> **The data**:
- - -

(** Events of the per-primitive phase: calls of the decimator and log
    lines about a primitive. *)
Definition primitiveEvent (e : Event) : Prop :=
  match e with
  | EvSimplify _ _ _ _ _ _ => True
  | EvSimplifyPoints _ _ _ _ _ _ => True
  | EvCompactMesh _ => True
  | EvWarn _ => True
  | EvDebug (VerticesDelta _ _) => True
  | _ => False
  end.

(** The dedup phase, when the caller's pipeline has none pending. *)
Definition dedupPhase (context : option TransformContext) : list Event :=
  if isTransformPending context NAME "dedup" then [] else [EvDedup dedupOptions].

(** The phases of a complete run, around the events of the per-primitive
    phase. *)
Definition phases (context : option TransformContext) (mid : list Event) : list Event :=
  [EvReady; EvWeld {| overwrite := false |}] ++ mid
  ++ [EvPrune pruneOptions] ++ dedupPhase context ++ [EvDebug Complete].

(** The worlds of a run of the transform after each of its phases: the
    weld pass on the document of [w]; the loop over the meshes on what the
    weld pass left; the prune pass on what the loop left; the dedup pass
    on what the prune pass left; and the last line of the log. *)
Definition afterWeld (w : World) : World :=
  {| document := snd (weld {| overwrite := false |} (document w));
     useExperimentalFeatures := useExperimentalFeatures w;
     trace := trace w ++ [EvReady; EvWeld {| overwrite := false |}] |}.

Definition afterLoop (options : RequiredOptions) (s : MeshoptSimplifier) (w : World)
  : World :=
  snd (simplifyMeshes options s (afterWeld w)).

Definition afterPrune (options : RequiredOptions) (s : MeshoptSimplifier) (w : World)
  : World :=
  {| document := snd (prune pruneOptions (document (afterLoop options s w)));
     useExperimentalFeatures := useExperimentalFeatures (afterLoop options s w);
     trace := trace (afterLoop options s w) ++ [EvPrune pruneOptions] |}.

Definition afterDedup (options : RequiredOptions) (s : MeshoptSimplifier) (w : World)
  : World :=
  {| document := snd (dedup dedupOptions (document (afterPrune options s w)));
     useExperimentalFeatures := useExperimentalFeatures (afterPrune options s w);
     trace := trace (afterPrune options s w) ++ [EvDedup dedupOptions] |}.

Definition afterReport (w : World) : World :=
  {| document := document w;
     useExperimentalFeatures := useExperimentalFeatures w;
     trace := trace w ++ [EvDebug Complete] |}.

- - -

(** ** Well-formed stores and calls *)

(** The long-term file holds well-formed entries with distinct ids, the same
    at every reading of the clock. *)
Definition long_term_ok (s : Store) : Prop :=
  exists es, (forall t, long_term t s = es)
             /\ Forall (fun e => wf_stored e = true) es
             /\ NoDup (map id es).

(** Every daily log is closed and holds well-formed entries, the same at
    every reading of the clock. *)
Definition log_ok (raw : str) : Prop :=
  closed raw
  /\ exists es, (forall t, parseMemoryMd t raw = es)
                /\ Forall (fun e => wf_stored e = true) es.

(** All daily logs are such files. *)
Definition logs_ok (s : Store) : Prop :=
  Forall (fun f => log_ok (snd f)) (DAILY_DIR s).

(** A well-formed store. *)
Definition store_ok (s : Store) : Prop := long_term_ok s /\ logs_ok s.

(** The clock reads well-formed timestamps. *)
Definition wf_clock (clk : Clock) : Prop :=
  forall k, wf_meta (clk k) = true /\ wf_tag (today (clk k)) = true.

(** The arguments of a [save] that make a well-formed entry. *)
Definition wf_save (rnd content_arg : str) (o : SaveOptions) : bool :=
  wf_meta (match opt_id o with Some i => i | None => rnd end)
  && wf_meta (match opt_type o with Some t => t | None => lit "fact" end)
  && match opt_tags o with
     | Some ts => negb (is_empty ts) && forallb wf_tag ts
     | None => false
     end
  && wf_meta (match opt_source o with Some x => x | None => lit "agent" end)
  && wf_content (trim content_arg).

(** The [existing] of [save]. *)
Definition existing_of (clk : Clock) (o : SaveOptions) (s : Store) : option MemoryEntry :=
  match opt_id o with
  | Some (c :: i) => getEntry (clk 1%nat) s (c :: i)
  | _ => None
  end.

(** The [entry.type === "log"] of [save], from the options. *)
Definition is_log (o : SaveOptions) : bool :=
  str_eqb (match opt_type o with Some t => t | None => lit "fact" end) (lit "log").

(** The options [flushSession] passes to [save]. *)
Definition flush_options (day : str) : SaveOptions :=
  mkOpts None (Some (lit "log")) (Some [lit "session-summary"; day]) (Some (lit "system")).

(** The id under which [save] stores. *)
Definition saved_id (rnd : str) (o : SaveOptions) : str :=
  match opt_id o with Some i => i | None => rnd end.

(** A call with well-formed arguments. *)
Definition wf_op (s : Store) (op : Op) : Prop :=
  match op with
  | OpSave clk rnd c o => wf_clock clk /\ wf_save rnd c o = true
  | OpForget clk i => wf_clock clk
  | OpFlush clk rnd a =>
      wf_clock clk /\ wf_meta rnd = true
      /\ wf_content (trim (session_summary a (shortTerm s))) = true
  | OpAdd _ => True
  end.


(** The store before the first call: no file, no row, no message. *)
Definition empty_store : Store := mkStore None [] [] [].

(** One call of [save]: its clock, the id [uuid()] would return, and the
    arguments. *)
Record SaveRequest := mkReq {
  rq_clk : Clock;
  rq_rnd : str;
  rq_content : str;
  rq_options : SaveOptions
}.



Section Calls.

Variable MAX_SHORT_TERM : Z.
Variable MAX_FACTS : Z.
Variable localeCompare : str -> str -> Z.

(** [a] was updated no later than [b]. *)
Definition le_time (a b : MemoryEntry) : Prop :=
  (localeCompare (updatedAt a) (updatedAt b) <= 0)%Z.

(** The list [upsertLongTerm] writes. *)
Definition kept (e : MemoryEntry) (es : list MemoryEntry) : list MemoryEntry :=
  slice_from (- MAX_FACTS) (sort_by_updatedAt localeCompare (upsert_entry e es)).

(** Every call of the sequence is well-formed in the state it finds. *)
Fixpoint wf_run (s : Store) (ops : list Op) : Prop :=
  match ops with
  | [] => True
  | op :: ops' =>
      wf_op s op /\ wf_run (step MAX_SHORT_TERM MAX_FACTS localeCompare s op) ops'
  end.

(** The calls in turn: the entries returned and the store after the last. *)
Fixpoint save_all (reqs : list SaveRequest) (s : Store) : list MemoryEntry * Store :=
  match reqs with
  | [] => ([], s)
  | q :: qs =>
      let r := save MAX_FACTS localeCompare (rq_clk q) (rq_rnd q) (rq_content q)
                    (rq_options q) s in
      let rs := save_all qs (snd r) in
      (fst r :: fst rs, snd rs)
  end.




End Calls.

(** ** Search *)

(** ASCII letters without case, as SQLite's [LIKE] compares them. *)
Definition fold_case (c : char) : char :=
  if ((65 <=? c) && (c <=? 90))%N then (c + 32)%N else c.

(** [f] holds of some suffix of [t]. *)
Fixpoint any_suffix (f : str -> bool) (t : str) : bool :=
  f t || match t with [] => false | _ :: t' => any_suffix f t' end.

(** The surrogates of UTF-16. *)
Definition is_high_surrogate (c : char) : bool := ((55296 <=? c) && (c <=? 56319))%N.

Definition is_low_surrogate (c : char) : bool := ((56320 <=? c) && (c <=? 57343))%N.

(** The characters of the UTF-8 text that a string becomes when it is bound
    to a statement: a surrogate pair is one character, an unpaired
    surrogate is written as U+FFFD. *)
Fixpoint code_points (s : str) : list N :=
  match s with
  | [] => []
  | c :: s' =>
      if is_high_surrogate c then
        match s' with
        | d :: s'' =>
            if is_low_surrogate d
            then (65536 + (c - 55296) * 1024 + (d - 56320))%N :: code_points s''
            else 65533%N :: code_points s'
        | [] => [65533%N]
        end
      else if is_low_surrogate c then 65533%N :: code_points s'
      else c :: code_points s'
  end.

- - -

> **Task requirements**:
Using the data above, print exactly the lines from the line that contains "rq_content : str;" through the line that contains "(** The surrogates of UTF-16. *)", with both included.

> **Final answer**:
  rq_content : str;
  rq_options : SaveOptions
}.



Section Calls.

Variable MAX_SHORT_TERM : Z.
Variable MAX_FACTS : Z.
Variable localeCompare : str -> str -> Z.

(** [a] was updated no later than [b]. *)
Definition le_time (a b : MemoryEntry) : Prop :=
  (localeCompare (updatedAt a) (updatedAt b) <= 0)%Z.

(** The list [upsertLongTerm] writes. *)
Definition kept (e : MemoryEntry) (es : list MemoryEntry) : list MemoryEntry :=
  slice_from (- MAX_FACTS) (sort_by_updatedAt localeCompare (upsert_entry e es)).

(** Every call of the sequence is well-formed in the state it finds. *)
Fixpoint wf_run (s : Store) (ops : list Op) : Prop :=
  match ops with
  | [] => True
  | op :: ops' =>
      wf_op s op /\ wf_run (step MAX_SHORT_TERM MAX_FACTS localeCompare s op) ops'
  end.

(** The calls in turn: the entries returned and the store after the last. *)
Fixpoint save_all (reqs : list SaveRequest) (s : Store) : list MemoryEntry * Store :=
  match reqs with
  | [] => ([], s)
  | q :: qs =>
      let r := save MAX_FACTS localeCompare (rq_clk q) (rq_rnd q) (rq_content q)
                    (rq_options q) s in
      let rs := save_all qs (snd r) in
      (fst r :: fst rs, snd rs)
  end.




End Calls.

(** ** Search *)

(** ASCII letters without case, as SQLite's [LIKE] compares them. *)
Definition fold_case (c : char) : char :=
  if ((65 <=? c) && (c <=? 90))%N then (c + 32)%N else c.

(** [f] holds of some suffix of [t]. *)
Fixpoint any_suffix (f : str -> bool) (t : str) : bool :=
  f t || match t with [] => false | _ :: t' => any_suffix f t' end.

(** The surrogates of UTF-16. *)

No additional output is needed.